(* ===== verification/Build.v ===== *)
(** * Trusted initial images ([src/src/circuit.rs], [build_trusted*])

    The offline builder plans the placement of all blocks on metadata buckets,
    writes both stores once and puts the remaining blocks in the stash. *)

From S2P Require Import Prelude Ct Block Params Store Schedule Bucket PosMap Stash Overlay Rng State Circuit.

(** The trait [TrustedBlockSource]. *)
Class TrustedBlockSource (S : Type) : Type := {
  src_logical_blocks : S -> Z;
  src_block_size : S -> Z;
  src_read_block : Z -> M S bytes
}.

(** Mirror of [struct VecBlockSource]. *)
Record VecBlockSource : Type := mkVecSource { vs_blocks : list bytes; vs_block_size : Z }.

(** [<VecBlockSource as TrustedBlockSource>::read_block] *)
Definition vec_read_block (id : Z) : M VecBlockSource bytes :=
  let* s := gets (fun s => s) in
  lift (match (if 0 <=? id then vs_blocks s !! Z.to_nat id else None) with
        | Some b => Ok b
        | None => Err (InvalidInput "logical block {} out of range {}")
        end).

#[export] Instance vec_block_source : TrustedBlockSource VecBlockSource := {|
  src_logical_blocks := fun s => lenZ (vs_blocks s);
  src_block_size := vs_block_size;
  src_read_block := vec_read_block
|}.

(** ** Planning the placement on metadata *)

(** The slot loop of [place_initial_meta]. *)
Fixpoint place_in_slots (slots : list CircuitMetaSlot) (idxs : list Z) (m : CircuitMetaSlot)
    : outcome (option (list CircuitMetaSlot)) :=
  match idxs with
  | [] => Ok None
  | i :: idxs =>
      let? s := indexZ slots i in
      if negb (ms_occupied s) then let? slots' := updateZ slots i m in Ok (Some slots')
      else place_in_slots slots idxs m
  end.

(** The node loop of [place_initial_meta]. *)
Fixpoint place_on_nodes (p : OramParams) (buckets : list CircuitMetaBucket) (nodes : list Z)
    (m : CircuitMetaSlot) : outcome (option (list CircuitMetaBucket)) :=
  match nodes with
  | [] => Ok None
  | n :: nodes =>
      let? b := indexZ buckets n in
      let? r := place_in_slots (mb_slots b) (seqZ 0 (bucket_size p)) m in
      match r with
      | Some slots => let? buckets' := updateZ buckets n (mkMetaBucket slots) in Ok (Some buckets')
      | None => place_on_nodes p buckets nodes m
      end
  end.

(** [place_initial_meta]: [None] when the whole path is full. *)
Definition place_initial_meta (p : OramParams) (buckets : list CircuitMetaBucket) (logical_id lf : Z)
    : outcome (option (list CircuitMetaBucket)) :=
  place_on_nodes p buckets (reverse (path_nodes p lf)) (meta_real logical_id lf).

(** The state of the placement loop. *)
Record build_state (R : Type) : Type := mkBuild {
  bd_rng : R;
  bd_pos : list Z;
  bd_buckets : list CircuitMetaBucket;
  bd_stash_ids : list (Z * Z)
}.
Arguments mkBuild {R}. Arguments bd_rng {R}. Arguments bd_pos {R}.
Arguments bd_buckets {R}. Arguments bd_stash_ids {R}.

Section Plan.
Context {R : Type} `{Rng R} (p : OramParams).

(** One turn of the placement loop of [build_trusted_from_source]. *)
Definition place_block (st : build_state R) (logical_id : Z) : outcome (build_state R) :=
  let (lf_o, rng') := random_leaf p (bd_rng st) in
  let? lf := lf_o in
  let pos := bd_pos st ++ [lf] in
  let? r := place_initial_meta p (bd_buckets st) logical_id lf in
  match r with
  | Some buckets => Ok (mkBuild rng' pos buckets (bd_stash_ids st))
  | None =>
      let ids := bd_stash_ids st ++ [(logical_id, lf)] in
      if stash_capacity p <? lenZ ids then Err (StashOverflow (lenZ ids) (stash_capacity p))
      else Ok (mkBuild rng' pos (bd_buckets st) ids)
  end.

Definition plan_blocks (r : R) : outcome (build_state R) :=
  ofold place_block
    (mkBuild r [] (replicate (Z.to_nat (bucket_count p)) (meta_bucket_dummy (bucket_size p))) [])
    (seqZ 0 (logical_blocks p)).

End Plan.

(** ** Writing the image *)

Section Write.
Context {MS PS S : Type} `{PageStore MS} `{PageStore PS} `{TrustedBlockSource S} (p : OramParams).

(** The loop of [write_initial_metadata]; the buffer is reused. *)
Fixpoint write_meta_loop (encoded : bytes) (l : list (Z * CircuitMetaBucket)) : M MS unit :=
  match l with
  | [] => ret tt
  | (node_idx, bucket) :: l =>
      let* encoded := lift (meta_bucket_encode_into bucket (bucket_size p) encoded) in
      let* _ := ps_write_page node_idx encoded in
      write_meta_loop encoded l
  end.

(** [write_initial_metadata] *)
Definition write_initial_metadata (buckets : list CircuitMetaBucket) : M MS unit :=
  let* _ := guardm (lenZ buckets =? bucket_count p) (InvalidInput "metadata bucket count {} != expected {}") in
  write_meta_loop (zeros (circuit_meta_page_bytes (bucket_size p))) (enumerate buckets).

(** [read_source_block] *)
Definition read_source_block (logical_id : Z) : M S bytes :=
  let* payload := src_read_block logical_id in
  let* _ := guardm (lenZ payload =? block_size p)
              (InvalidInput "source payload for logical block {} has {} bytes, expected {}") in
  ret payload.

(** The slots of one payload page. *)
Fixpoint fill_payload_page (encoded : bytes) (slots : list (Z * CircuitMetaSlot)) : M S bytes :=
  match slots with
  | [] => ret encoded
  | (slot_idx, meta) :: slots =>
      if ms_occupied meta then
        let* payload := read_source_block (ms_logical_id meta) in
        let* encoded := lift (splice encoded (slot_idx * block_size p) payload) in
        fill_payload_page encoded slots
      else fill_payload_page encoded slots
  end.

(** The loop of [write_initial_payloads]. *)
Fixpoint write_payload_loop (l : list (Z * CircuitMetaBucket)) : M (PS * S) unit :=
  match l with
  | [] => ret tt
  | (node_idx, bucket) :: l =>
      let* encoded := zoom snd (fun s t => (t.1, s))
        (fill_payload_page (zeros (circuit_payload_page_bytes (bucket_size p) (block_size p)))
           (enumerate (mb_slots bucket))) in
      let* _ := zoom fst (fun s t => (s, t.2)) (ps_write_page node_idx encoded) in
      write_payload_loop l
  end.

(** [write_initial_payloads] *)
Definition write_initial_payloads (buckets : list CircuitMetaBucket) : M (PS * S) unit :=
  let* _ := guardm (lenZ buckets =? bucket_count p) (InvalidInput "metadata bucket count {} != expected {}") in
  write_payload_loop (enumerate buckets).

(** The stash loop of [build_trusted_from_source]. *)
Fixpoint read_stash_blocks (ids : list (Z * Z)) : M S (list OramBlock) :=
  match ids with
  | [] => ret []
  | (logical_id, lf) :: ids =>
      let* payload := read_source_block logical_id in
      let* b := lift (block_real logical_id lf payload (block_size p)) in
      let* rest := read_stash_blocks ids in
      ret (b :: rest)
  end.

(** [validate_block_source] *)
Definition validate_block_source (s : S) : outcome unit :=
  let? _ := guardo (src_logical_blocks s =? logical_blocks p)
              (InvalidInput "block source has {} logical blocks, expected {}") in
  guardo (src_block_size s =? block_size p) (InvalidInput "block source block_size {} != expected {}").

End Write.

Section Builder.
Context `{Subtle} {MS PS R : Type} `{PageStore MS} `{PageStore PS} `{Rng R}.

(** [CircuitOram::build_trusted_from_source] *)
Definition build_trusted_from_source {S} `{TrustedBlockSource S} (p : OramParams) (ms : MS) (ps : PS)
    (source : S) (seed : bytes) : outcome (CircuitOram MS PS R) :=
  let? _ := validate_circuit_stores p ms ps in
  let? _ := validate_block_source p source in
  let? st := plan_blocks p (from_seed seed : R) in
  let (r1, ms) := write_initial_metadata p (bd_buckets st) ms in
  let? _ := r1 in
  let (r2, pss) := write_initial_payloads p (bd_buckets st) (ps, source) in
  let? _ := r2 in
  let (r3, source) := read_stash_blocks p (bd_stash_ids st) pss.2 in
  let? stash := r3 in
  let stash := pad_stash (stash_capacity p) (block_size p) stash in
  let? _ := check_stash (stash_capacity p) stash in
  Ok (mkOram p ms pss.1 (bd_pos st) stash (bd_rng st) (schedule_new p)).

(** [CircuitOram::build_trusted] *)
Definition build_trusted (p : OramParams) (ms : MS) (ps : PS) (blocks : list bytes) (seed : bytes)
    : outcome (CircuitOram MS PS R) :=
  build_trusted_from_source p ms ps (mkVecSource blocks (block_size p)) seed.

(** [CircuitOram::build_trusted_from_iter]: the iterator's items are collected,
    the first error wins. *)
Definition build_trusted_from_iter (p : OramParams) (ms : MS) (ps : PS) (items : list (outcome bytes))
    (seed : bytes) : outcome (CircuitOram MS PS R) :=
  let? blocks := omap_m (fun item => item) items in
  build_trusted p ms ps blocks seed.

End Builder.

################

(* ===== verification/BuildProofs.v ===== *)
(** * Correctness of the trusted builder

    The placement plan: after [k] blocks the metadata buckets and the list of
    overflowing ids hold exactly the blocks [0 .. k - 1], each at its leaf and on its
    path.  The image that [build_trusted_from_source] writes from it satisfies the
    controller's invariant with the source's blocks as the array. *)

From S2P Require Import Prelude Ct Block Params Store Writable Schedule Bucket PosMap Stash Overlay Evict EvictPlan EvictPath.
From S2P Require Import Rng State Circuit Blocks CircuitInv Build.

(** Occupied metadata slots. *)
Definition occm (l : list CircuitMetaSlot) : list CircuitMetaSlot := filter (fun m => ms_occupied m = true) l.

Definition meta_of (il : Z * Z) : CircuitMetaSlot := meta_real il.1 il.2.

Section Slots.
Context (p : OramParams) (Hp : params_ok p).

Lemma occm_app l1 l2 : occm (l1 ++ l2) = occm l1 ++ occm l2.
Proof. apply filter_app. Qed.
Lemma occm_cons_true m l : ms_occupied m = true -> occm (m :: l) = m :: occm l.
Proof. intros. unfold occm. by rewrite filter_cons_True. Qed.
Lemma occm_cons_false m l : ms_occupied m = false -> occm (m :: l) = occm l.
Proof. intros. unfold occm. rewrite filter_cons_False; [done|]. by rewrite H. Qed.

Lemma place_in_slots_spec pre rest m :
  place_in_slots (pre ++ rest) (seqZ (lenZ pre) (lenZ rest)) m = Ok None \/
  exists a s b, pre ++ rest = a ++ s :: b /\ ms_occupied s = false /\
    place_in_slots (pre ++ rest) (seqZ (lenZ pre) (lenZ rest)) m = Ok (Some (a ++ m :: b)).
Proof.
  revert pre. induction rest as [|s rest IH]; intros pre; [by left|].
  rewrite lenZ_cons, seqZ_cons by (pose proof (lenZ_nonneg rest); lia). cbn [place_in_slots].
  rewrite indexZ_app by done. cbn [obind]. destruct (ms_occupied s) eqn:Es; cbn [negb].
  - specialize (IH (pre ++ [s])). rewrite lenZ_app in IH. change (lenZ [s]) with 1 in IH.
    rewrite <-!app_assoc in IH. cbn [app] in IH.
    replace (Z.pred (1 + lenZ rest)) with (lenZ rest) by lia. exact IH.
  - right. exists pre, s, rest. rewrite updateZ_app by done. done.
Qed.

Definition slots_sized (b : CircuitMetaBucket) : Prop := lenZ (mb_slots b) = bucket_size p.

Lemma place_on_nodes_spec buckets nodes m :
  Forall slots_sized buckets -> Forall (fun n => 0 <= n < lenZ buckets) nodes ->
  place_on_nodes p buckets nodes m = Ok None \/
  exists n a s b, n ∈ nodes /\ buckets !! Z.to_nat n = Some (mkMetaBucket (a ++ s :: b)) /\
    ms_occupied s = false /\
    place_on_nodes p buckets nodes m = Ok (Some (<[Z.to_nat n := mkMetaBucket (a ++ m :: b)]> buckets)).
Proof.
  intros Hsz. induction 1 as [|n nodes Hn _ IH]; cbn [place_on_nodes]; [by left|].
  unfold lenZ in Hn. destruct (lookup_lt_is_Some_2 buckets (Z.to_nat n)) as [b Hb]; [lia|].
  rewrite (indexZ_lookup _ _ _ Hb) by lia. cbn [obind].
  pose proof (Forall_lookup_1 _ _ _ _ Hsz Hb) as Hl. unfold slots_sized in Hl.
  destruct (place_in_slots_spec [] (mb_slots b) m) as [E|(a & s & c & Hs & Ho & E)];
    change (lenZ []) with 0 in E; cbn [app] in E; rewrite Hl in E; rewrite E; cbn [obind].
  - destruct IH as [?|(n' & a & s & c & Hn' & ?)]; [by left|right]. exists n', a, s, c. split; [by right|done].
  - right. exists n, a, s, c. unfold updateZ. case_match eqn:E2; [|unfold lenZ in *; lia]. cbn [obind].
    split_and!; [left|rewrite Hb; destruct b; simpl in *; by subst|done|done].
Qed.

################

◆ **Task goal**
Please return only the lines above, starting at the line that has "Definition place_block (st" and ending at the line that has "(** The loop of [write_initial_metadata];", keeping both and leaving each one unchanged.

◆ **Answer to the exercise**
Definition place_block (st : build_state R) (logical_id : Z) : outcome (build_state R) :=
  let (lf_o, rng') := random_leaf p (bd_rng st) in
  let? lf := lf_o in
  let pos := bd_pos st ++ [lf] in
  let? r := place_initial_meta p (bd_buckets st) logical_id lf in
  match r with
  | Some buckets => Ok (mkBuild rng' pos buckets (bd_stash_ids st))
  | None =>
      let ids := bd_stash_ids st ++ [(logical_id, lf)] in
      if stash_capacity p <? lenZ ids then Err (StashOverflow (lenZ ids) (stash_capacity p))
      else Ok (mkBuild rng' pos (bd_buckets st) ids)
  end.

Definition plan_blocks (r : R) : outcome (build_state R) :=
  ofold place_block
    (mkBuild r [] (replicate (Z.to_nat (bucket_count p)) (meta_bucket_dummy (bucket_size p))) [])
    (seqZ 0 (logical_blocks p)).

End Plan.

(** ** Writing the image *)

Section Write.
Context {MS PS S : Type} `{PageStore MS} `{PageStore PS} `{TrustedBlockSource S} (p : OramParams).

(** The loop of [write_initial_metadata]; the buffer is reused. *)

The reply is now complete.